Raphael continues his story of the first conflict between Satan and the Father. Again, Raphael gestures that he must find a way to relate the war in terms that Adam will understand. Raphael returns to his story with Abdiel, who confronts Satan and the other rebel angels and tells them that their defeat is imminent. He leaves the followers of Satan and is welcomed back into the ranks of God. He is forgiven by God and praised for his loyalty, obedience, and resistance of evil. God appoints Gabriel and Michael the leaders of Heaven’s army, which is justly made up of only as many angels as Satan’s army.
Shortly thereafter, the two sides prepare their armies. The two armies line up in full view of each other, waiting for the signal to attack. Satan and Abdiel square off in the middle; they exchange insults, and then blows, and the battle begins. Both sides fight fiercely and evenly until Michael, the co-leader of the good angels, deals Satan a blow with an unusually large and intimidating sword. The sword slices through Satan’s entire right side, and the rebellious angels then retreat with their wounded leader. But because angels have no bodies, says Milton, they can only be wounded temporarily, and Satan is able to regroup for the next day of fighting. Satan easily rouses himself and his followers for a second day of battle arguing that better weapons must yield better results. He plans to use a secret weapon, cannons, which the rebels spend the entire night building.
Satan’s army unveils the cannons the next day and bombards the good angels. The good angels find themselves at a disadvantage as their armor becomes a hindrance to their escape. Michael finally provides a solution: the good angels pick up mountains and move them across the battlefield to bury the rebel angels and their artillery. The rebel angels must slowly dig themselves out from underneath the mountains and reassemble. Night falls, and God decides that there will be no fighting on the third day, and that the war must now end. He sends out his Son the next day, who charges through the enemy ranks on a great chariot and drives them from the battlefield. The Son, endowed with the power of God, surrounds the rebel angels, Satan included, and drives them out of the Gate of Heaven through a hole in Heaven’s ground. They fall for nine days through Chaos, before landing in Hell.
Raphael warns Adam that Satan has begun to plot the doom of mankind. Raphael hypothesizes that Satan, in order to get revenge, wishes to make them commit sin to tarnish God’s beloved creation. Raphael adds that Satan may also want others to rebel against God and suffer a similar fate. Raphael explains to Adam that they must fear Satan and must not yield to his evil plot.
The war in Heaven is probably intended to be read as a metaphor, encapsulating spiritual lessons in an epic scenario so that we (and Adam) can understand what Raphael is talking about. The story certainly contains lessons that Raphael wants Adam to learn from. One of the morals of the war in Heaven is that disobedience leads to a person’s becoming blind to the truth. Satan and the rebel angels feel empowered by their new decision not to submit, yet their opposition to God actually renders them powerless. Satan and his army never seem to realize the futility of their rebellion.

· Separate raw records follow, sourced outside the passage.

(** The join user data holds the same two lines for its own version and
    endpoint. *)
Lemma join_channel_entries (j : Join.ControlPlaneJoinInput) (major minor : Z) (out : string) :
  Version.extractVersionParts (Join.Version j) = Ok (major, minor) ->
  joinUserData j = Ok out ->
  contains out ("snap install microk8s --classic " ++ Version.generateSnapChannelArgument major minor) = true /\
  contains out ("a " ++ NetIP.classifyEndpoint (Join.ControlPlaneEndpoint j) ++ ".100 = " ++
                Join.ControlPlaneEndpoint j) = true.
Proof.
  intros Hv H. rewrite (join_render j major minor Hv) in H.
  destruct (exec joinNodes _) as [o|e] eqn:E; [|discriminate]. injection H as <-.
  rewrite joinNodes_split, joinPre_split, <- !app_assoc in E. split.
  - exact (exec_segment_tail _ _ _ _ _ _ _ E (joinVer_renders _)).
  - assert (E2 : exec ((joinVerPre ++ joinVer ++ joinMid) ++ joinCsr ++ (joinCmd ++ joinPost))%list
                    (Join.joinInputFields (Join.joinNormalized j major minor)) = Ok o)
      by (rewrite <- !app_assoc; exact E).
    exact (exec_segment_tail _ _ _ _ _ _ _ E2 (joinCsr_renders _)).
Qed.

Lemma initCa_split : initBeforeNodes = (initCaPre ++ initCa ++ initCaRest)%list.
Proof. vm_compute. reflexivity. Qed.

Lemma initCa_eq :
  initCa = [NText caText0; NField "CAKey" (Some 4); NText caText1; NField "CACert" (Some 4);
            NText caText2].
Proof. vm_compute. reflexivity. Qed.

Lemma caText_split :
  caText0 = String nl "write_files:" ++ String nl "- content: |" ++ String nl "" /\
  caText1 = String nl "  path: /var/tmp/ca.key" ++ caKeyMid ++ "- content: |" ++ String nl "" /\
  caText2 = String nl "  path: /var/tmp/ca.crt" ++ caTail.
Proof. split; [|split]; vm_compute; reflexivity. Qed.

(** Whatever the data, once its [CAKey] and [CACert] are strings, the
    rendered init template holds the two blocks, each content indented by
    [templateYAMLIndent 4], between the template's own lines. *)
Lemma exec_CA_split (d : Data) (ns : list Node) (out key cert : string) :
  d "CAKey" = Some (VString key) -> d "CACert" = Some (VString cert) ->
  exec (initBeforeNodes ++ ns)%list d = Ok out ->
  exists pre post,
    out = pre ++ "- content: |" ++ String nl (templateYAMLIndent 4 key) ++
          String nl "  path: /var/tmp/ca.key" ++ caKeyMid ++
          "- content: |" ++ String nl (templateYAMLIndent 4 cert) ++
          String nl "  path: /var/tmp/ca.crt" ++ post.
Proof.
  intros Hk Hc H. rewrite initCa_split, <- !app_assoc, exec_app, (exec_app initCa) in H.
  destruct (exec initCaPre d) as [p|]; [|discriminate H].
  destruct (exec (initCaRest ++ ns) d) as [r|]; [|destruct (exec initCa d); discriminate H].
  rewrite initCa_eq in H. cbn [exec exec_node] in H. rewrite Hk, Hc in H. cbv beta iota in H.
  destruct caText_split as (E0 & E1 & E2). rewrite E0, E1, E2 in H. apply Ok_eq in H as <-.
  exists (p ++ String nl "write_files:" ++ String nl ""), (caTail ++ r).
  autorewrite with go_rw. reflexivity.
Qed.

(** The quoted names of a list hold the quoted form of each member. *)
Lemma addonsString_member (l : list string) (a : string) :
  In a l -> contains (Init.addonsString l) (sprintf_quoted a) = true.
Proof.
  unfold Init.addonsString. rewrite Init.addonsString_acc. cbn [append].
  induction l as [|x l IH]; [intros []|]. intros [<-|Hin]; cbn [fold_right].
  - apply contains_app_l, contains_self.
  - apply contains_app_r, IH, Hin.
Qed.

Lemma ensureDNS_member (a : option (list string)) (x : string) :
  In x (Init.elems a) -> In x (Init.ensureDNS a).
Proof.
  unfold Init.ensureDNS. destruct a as [l|]; cbn [Init.elems Init.defaultAddons]; [|intros []].
  destruct l as [|y l]; [intros []|]. intros H.
  destruct (Init.findDNS (y :: l)); [exact H | apply in_or_app; now left].
Qed.

Lemma loop_texts : initBeforeText = loopLead ++ "for a in " /\ initAfterText = " ; do" ++ loopTail.
Proof. split; vm_compute; reflexivity. Qed.

(** Lines 106-119 on a list no name of which contains "dns": "dns" is
    appended. *)
Lemma ensureDNS_no_dns (l : list string) :
  forallb (fun a => negb (contains a "dns")) l = true -> Init.ensureDNS (Some l) = (l ++ ["dns"])%list.
Proof.
  intros H. unfold Init.ensureDNS. cbn [Init.defaultAddons].
  replace (Init.findDNS l) with false; [reflexivity|].
  induction l as [|a l IH]; [reflexivity|]. cbn [forallb] in H. apply andb_prop in H as [Ha Hl].
  cbn [Init.findDNS]. destruct (contains a "dns"); [discriminate | exact (IH Hl)].
Qed.

Lemma addonsString_app (l l' : list string) :
  Init.addonsString (l ++ l')%list = Init.addonsString l ++ Init.addonsString l'.
Proof.
  unfold Init.addonsString. rewrite fold_left_app, !Init.addonsString_acc.
  now autorewrite with go_rw.
Qed.

Lemma addonsString_cons (a : string) (l : list string) :
  Init.addonsString (a :: l) = sprintf_quoted a ++ Init.addonsString l.
Proof. change (a :: l) with ([a] ++ l)%list. rewrite addonsString_app. reflexivity. Qed.

Lemma addonsString_snoc (l : list string) (a : string) :
  Init.addonsString (l ++ [a])%list = Init.addonsString l ++ sprintf_quoted a.
Proof. rewrite addonsString_app. reflexivity. Qed.

Lemma joinPost_split : joinPost = (joinAdd ++ joinAddRest)%list.
Proof. vm_compute. reflexivity. Qed.

Lemma initMid_renders (n : Init.ControlPlaneInput) :
  exec initMid (Init.inputFields n) =
  Ok (imLead ++ "sed -i 's/25000/" ++ Init.PortOfClusterAgent n ++
      "/' /var/snap/microk8s/current/args/cluster-agent" ++ imMid ++
      "sed -i 's/19001/" ++ Init.PortOfDqlite n).
Proof. rewrite <- (append_nil_r (Init.PortOfDqlite n)). reflexivity. Qed.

Satan rouses himself and his troops to more and more disobedience, but their continued failure and continued hope of victory demonstrate the blinding effect that their pride and vanity have wrought. Thus blinded, they are easily overcome in battle each day, by only a small portion of God’s angels actually fighting against them. Adam tries to learn the parallel between the battle between good and evil that occurred in Heaven and the battle that will occur subtly on Earth. In similar fashion, we are supposed to envision the parallel of Adam’s struggle in our own lives, as we strive to ward off evil and attain virtue.
Raphael’s narrative makes the war in Heaven seem unreal, and almost cartoonish. As Raphael explains, angels are exempt from death, which lessens the consequences of the battle and thus makes it seem that less is at stake. Satan, for instance, is grievously wounded by Michael’s sword—he is almost hacked in two—but he is ready to fight the next day. The good angels pick up entire mountains and sling them at the rebel angels. Unable to die or even be seriously wounded, the rebel angels can dig themselves out from under the mountainous rubble, dust themselves off, and plan for their next strike. The entire war comes to seem rather silly because it lacks drama. The outcome is never in doubt.

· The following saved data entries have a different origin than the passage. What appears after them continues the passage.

(** X11: uploading is not repeatable. After a call that returned and
    removed its source file, a second call for the same path and the same
    dictionary contacts the store again, finds no file, and fails with
    [IOError]; the dictionary keeps the result of the first call. *)
Theorem second_upload_of_same_path_fails
        (self : CloudStorageUploader) (audio_file_path : string)
        (metadata : loc) (w : world) (r : loc) (w' : world) :
  upload_obj self audio_file_path metadata w = (inr r, w') ->
  audio_file_path ∉ fs_protected w ->
  exists w'',
    upload_obj self audio_file_path r w'
    = (inl (IOError audio_file_path), w'')
    /\ heap w'' = heap w'
    /\ trace w''
       = trace w'
           ++ [S3Connect (_api_key self) (_api_key_secret self) (_host self);
               S3GetBucket (_bucket self)].
Proof.
  intros Hrun Hnp.
  apply run_returns_inv in Hrun
    as (-> & m & fp & content & H & Hp & Hc & Hb & Hf & _ & ->).
  set (w' := uploaded self audio_file_path metadata m fp content w).
  assert (H' : heap w' !! metadata
               = Some (augmented m (Z.of_nat (length content))
                         (OsPath.basename audio_file_path)
                         (resource_id_of audio_file_path fp (next_unique_id w))
                         (_storage_backend self)))
    by apply uploaded_heap.
  assert (Hp' : augmented m (Z.of_nat (length content))
                  (OsPath.basename audio_file_path)
                  (resource_id_of audio_file_path fp (next_unique_id w))
                  (_storage_backend self) !! "file_prefix" = Some fp)
    by (rewrite augmented_other by discriminate; exact Hp).
  assert (Hf' : fs w' !! audio_file_path = None).
  { unfold w', uploaded. cbn [fs].
    rewrite bool_decide_eq_false_2 by assumption. apply lookup_delete_eq. }
  eexists.
  split; [exact (run_file_missing self audio_file_path metadata w' _ fp
                   H' Hp' Hc Hb Hf')|].
  cbn. rewrite <- List.app_assoc. split; reflexivity.
Qed.

Lemma second_upload_of_same_path_fails_witness :
  let w := Samples.world_with Samples.md_station Samples.song ∅
                              Samples.store_up in
  let run := upload_obj Samples.uploader_s3 Samples.song 1%positive w in
  (run = (inr 1%positive, snd run) /\ Samples.song ∉ fs_protected w)
  /\ exists w'',
       upload_obj Samples.uploader_s3 Samples.song 1%positive (snd run)
       = (inl (IOError Samples.song), w'')
       /\ heap w'' = heap (snd run)
       /\ trace w''
          = trace (snd run)
              ++ [S3Connect "AK" "SK" "s3.example.org";
                  S3GetBucket "airtime"].
Proof.
  intros w run.
  assert (Hrun : run = (inr 1%positive, snd run))
    by (vm_compute; reflexivity).
  assert (Hnp : Samples.song ∉ fs_protected w)
    by (cbn; apply not_elem_of_empty).
  split; [split; assumption|].
  exact (second_upload_of_same_path_fails Samples.uploader_s3 Samples.song
           1%positive w 1%positive (snd run) Hrun Hnp).
Defined.

(** X12: every call, returning or raising, takes exactly one draw from the
    random source: the UUID is generated before the dictionary is read, so
    a call that fails on a missing [file_prefix] has used one up as well.
    The call leaves the source itself, the store and the set of protected
    paths as they were. *)
Theorem every_call_takes_one_draw
        (self : CloudStorageUploader) (audio_file_path : string)
        (metadata : loc) (w : world) :
  let w' := snd (upload_obj self audio_file_path metadata w) in
  drawn w' = S (drawn w)
  /\ next_unique_id w'
     = Uuid.UUID_str (Uuid.UUID_v4 (entropy w (S (drawn w))))
  /\ entropy w' = entropy w
  /\ s3 w' = s3 w
  /\ fs_protected w' = fs_protected w.
Proof.
  apply (upload_obj_cases self audio_file_path metadata w
           (fun out => drawn (snd out) = S (drawn w)
                       /\ next_unique_id (snd out) = _
                       /\ entropy (snd out) = entropy w
                       /\ s3 (snd out) = s3 w
                       /\ fs_protected (snd out) = fs_protected w));
    intros; repeat split.
Qed.

(** X13: the connection parameters travel from the configuration to the
    store. For an uploader the constructor built for a backend other than
    ["file"], a call whose dictionary holds a [file_prefix] opens the
    connection with the key, secret and host of the configured section, and
    a call that returns has asked for the bucket that section names. *)
Theorem configured_parameters_reach_the_store
        (cfg : config) (self : CloudStorageUploader) (audio_file_path : string)
        (metadata : loc) (w : world) (m : gmap string pyval) (fp : pyval)
        (r : exn + loc) (w' : world) :
  __init__ cfg = inr self ->
  _storage_backend self <> "file" ->
  heap w !! metadata = Some m ->
  m !! "file_prefix" = Some fp ->
  upload_obj self audio_file_path metadata w = (r, w') ->
  exists section host bucket api_key api_key_secret,
    config_get cfg "current_backend" "storage_backend" = inr section
    /\ config_get cfg section "host" = inr host
    /\ config_get cfg section "bucket" = inr bucket
    /\ config_get cfg section "api_key" = inr api_key
    /\ config_get cfg section "api_key_secret" = inr api_key_secret
    /\ (exists rest,
          trace w' = trace w ++ S3Connect api_key api_key_secret host :: rest)
    /\ (forall d, r = inr d -> In (S3GetBucket bucket) (trace w')).
Proof.
  intros Hinit Hne H Hp Hrun.
  destruct (init_reads_section cfg self Hinit Hne)
    as (Hs & Hh & Hb & Hk & Hsec).
  exists (_storage_backend self), (_host self), (_bucket self),
         (_api_key self), (_api_key_secret self).
  repeat (split; [assumption|]). split.
  - exact (run_opens_connection _ _ _ _ _ _ _ _ H Hp Hrun).
  - intros d ->.
    apply run_returns_inv in Hrun
      as (-> & m0 & fp0 & content & _ & _ & _ & _ & _ & _ & ->).
    unfold uploaded. cbn [trace].
    apply in_or_app. right. apply in_or_app. left.
    right. left. reflexivity.
Qed.

Lemma configured_parameters_reach_the_store_witness :
  let w := Samples.world_with Samples.md_station Samples.song ∅
                              Samples.store_up in
  let run := upload_obj Samples.uploader_s3 Samples.song 1%positive w in
  (__init__ Samples.cfg_s3 = inr Samples.uploader_s3
   /\ _storage_backend Samples.uploader_s3 <> "file"
   /\ heap w !! 1%positive = Some Samples.md_station
   /\ Samples.md_station !! "file_prefix" = Some (VStr "stations/42"))
  /\ exists section host bucket api_key api_key_secret,
       config_get Samples.cfg_s3 "current_backend" "storage_backend"
       = inr section
       /\ config_get Samples.cfg_s3 section "host" = inr host
       /\ config_get Samples.cfg_s3 section "bucket" = inr bucket
       /\ config_get Samples.cfg_s3 section "api_key" = inr api_key
       /\ config_get Samples.cfg_s3 section "api_key_secret"
          = inr api_key_secret
       /\ (exists rest,
             trace (snd run)
             = trace w ++ S3Connect api_key api_key_secret host :: rest)
       /\ (forall d, fst run = inr d -> In (S3GetBucket bucket) (trace (snd run))).
Proof.
  intros w run.
  assert (H1 : __init__ Samples.cfg_s3 = inr Samples.uploader_s3)
    by (vm_compute; reflexivity).
  assert (H2 : _storage_backend Samples.uploader_s3 <> "file")
    by (cbn; discriminate).
  assert (H3 : heap w !! 1%positive = Some Samples.md_station)
    by (vm_compute; reflexivity).
  assert (H4 : Samples.md_station !! "file_prefix" = Some (VStr "stations/42"))
    by (vm_compute; reflexivity).
  split; [repeat split; assumption|].
  exact (configured_parameters_reach_the_store Samples.cfg_s3
           Samples.uploader_s3 Samples.song 1%positive w Samples.md_station
           (VStr "stations/42") (fst run) (snd run) H1 H2 H3 H4
           (surjective_pairing run)).
Defined.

The style of battle does not resemble the warfare of Milton’s day, but rather the feudal warfare of earlier epics. Milton presents the warring factions each lining up with their spears and shields across a battlefield. The battlefield discussions between the two sides before battle are reminiscent of scenes in Homer’s Iliad and Virgil’s Aeneid. Then, amid classical style warfare, the rebel angels employ what was in Milton’s time a relatively new and dangerous weapon of war: a gunpowder cannon. Milton introduces this discrepancy in modes of warfare to allude to his society’s advancements over those of the classical age. Satan’s invention of the cannon is an unexpected development, signaling Milton’s belief that gunpowder is a demonic invention and that so-called advancements in war are futile and worthless.